During a Restore of an MBR Partition to an empty Drive - the *sv2i file data is a critical component which allows the automatic "rebuilding" of the MBR-style 48-bit-LBA Partition info - onto the Target Hard Disk. However, if Ghost wanted to Restore a stored image of a GPT partition to an empty hard drive, Ghost would have to have a complete set of Partition Table data, containing the MBR, the 48-Bit-LBA Partition Table data and the GPT data - in order to perform said successful Restore of a GPT Partition. This requires the data in the image file's *.sv2i file to contain the GPT data as well. Without that GPT Partition info - Ghost is unable to create a GPT-style Target Partition Table during said Restore.

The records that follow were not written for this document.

(** A dictionary with a reserved name is refused. *)
Lemma Namespace_reserved (kwargs : Dict.t pyval) (k : string) :
  In k (Dict.keys kwargs) ->
  reserved k = true ->
  exists e, refusal e /\ Namespace kwargs = Raise e.
Proof.
  intros Hin Hres. unfold Namespace, Dict.mem.
  destruct (Dict.get kwargs "self") eqn:Hself;
    [exists TypeError; split; [now left | reflexivity] |].
  assert (Hslot : k = "__class__" \/ k = "__dict__" \/ k = "__weakref__").
  { unfold reserved in Hres. rewrite !orb_true_iff, !String.eqb_eq in Hres.
    destruct Hres as [[[-> | ?] | ?] | ?]; auto.
    apply get_in in Hin. congruence. }
  destruct (Namespace_init_slot kwargs [] k Hin Hslot) as (e & He & ->).
  cbn [rbind]. eauto.
Qed.

Lemma Namespace_outcome (kwargs : Dict.t pyval) :
  (exists attrs, Namespace kwargs = Ok (PNamespace attrs)) \/
  (exists e, refusal e /\ Namespace kwargs = Raise e).
Proof.
  unfold Namespace. destruct (Dict.mem kwargs "self");
    [right; exists TypeError; split; [now left | reflexivity] |].
  generalize (@nil (string * pyval)) as attrs.
  induction kwargs as [| [k v] r IH]; intros attrs; cbn [Namespace_init].
  - left. now exists attrs.
  - destruct (setattr_outcome attrs k v)
      as [(e & He & ->) | (_ & _ & _ & ->)]; cbn [rbind]; [right; eauto |].
    apply IH.
Qed.

(** A document with a reserved name somewhere is refused, with one of the
    two errors. *)
Lemma loads_not_plain (j : json) :
  plain_keys j = false ->
  exists e, refusal e /\
            loads_with APIResponse._json_object_hook j = Raise e.
Proof.
  induction j as [| b | n | lit | s | items IH | members IH]
    using json_nested_ind; intros Hp; try discriminate Hp.
  - rewrite loads_array. cbn [plain_keys] in Hp.
    assert (Hl : exists e, refusal e /\
                   loads_items APIResponse._json_object_hook items = Raise e).
    { induction IH as [| x r Hx _ IHr]; [discriminate Hp |].
      cbn in Hp. rewrite loads_items_cons.
      destruct (plain_keys x) eqn:Hpx.
      - rewrite (loads_plain x Hpx); cbn [rbind].
        destruct (IHr Hp) as (e & He & ->). cbn. eauto.
      - destruct (Hx eq_refl) as (e & He & ->). cbn. eauto. }
    destruct Hl as (e & He & ->). cbn. eauto.
  - rewrite loads_object. cbn [plain_keys] in Hp.
    destruct (forallb (fun kv => plain_keys (snd kv)) members) eqn:Hvals.
    + (* every member converts; a name is reserved *)
      assert (Hl : loads_members APIResponse._json_object_hook members =
                   Ok (map (fun kv => (fst kv, to_record (snd kv))) members)).
      { clear Hp IH. induction members as [| [k x] r IHr]; [reflexivity |].
        cbn in Hvals. apply andb_prop in Hvals. destruct Hvals as [Hx Hr].
        rewrite loads_members_cons, (loads_plain x Hx); cbn [rbind].
        rewrite (IHr Hr). reflexivity. }
      rewrite Hl; cbn [rbind].
      assert (Hk : exists k, In k (map fst members) /\ reserved k = true).
      { clear Hl IH. induction members as [| [k x] r IHr];
          [discriminate Hp |].
        cbn in Hp, Hvals. apply andb_prop in Hvals.
        destruct Hvals as [Hx Hr]. rewrite Hx, andb_true_r in Hp.
        destruct (reserved k) eqn:Hres.
        - exists k. split; [now left | exact Hres].
        - cbn in Hp. destruct (IHr Hp Hr) as (k' & Hin & Hres').
          exists k'. split; [now right | exact Hres']. }
      destruct Hk as (k & Hin & Hres).
      apply (Namespace_reserved _ k); [| exact Hres].
      apply keys_of_pairs. rewrite map_map. exact Hin.
    + (* a member does not convert *)
      assert (Hl : exists e, refusal e /\
                loads_members APIResponse._json_object_hook members = Raise e).
      { clear Hp. induction IH as [| [k x] r Hx _ IHr];
          [discriminate Hvals |].
        cbn in Hvals. rewrite loads_members_cons. cbn [snd] in Hx.
        destruct (plain_keys x) eqn:Hpx.
        - rewrite (loads_plain x Hpx); cbn [rbind].
          destruct (IHr Hvals) as (e & He & ->). cbn. eauto.
        - destruct (Hx eq_refl) as (e & He & ->). cbn. eauto. }
      destruct Hl as (e & He & ->). cbn. eauto.
Qed.

Section Parsing.
Context `{External}.
Import APIResponse.

(** X15.  For a text the decoder reads, [json2obj] returns a value exactly
    when no object of the document, at any depth, has a member called
    [self], [__class__], [__dict__] or [__weakref__]; the value is then the
    document with its objects as records, its arrays as lists in the same
    order and its scalars unchanged, and otherwise the call raises
    [TypeError] or [AttributeError]. *)
Theorem json2obj_succeeds_exactly_on_plain (self : t) (data : string)
        (j : json) :
  json_decode data = Ok j ->
  (plain_keys j = true -> json2obj self data = Ok (to_record j)) /\
  (plain_keys j = false ->
     exists e, (e = TypeError \/ e = AttributeError) /\
               json2obj self data = Raise e) /\
  (forall v, json2obj self data = Ok v ->
             plain_keys j = true /\ v = to_record j).
Proof.
  intros Hdec. unfold json2obj. rewrite Hdec; cbn [rbind].
  split; [apply loads_plain | split; [apply loads_not_plain |]].
  intros v Hv. destruct (plain_keys j) eqn:Hp.
  - rewrite (loads_plain j Hp) in Hv. injection Hv as <-. auto.
  - destruct (loads_not_plain j Hp) as (e & _ & He). congruence.
Qed.

(** X16.  Reading back a member: when the text is an object without
    reserved names, the attribute of the record named after a member is the
    value [json2obj] gives to that member's own document; of two members
    with one name, the last is read. *)
Theorem json2obj_attribute_round_trip (self : t) (data : string)
        (members : list (string * json)) (k : string) (x : json) :
  json_decode data = Ok (JObj members) ->
  plain_keys (JObj members) = true ->
  field members k = Some x ->
  exists v r,
    json2obj self data = Ok v /\
    loads_with _json_object_hook x = Ok r /\
    getattr v k = Ok r.
Proof.
  intros Hdec Hp Hf.
  exists (to_record (JObj members)), (to_record x).
  split; [| split].
  - unfold json2obj. rewrite Hdec; cbn [rbind]. now apply loads_plain.
  - apply loads_plain.
    cbn [plain_keys] in Hp. rewrite forallb_forall in Hp.
    assert (Hin : exists k', In (k', x) members).
    { clear Hp Hdec. induction members as [| [k0 v0] r IH];
        [discriminate Hf |].
      cbn in Hf. destruct (field r k) as [y |] eqn:Hr.
      - injection Hf as ->. destruct (IH eq_refl) as [k' Hin].
        exists k'. now right.
      - destruct (k =? k0)%string; [| discriminate Hf].
        injection Hf as ->. exists k0. now left. }
    destruct Hin as [k' Hin]. specialize (Hp _ Hin). cbn in Hp.
    apply andb_prop in Hp. tauto.
  - rewrite to_record_getattr, Hf. reflexivity.
Qed.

Note: The size of the partition is irrelevant. To restore a GPT Partition - on needs to restore the GPT. If the GPT is not restored as part of a Ghost Restore - a backed-up GPT Partition's data is useless. Consequently, Ghost 15 is set up to prohibit the backup of GPT Partitions in its present form.
Another wrinkle:
When overwriting an image to a Target Drive with an existing set of partitions - Ghost compares the info in the Source Image's *.sv2i file against the info it builds by examining the Partition Table on the Target Drive. If this data matches, Ghost will give you a "Green Light" automatically when you go to overwrite the Target Partition.
However, if the info in the Source Image's *.sv2i file does not match the info that Ghost builds by examining the Partition Table on the Target Drive - Ghost refuses to generate a "Green Light" for that automatically-enabled overwrite. This is quite correct.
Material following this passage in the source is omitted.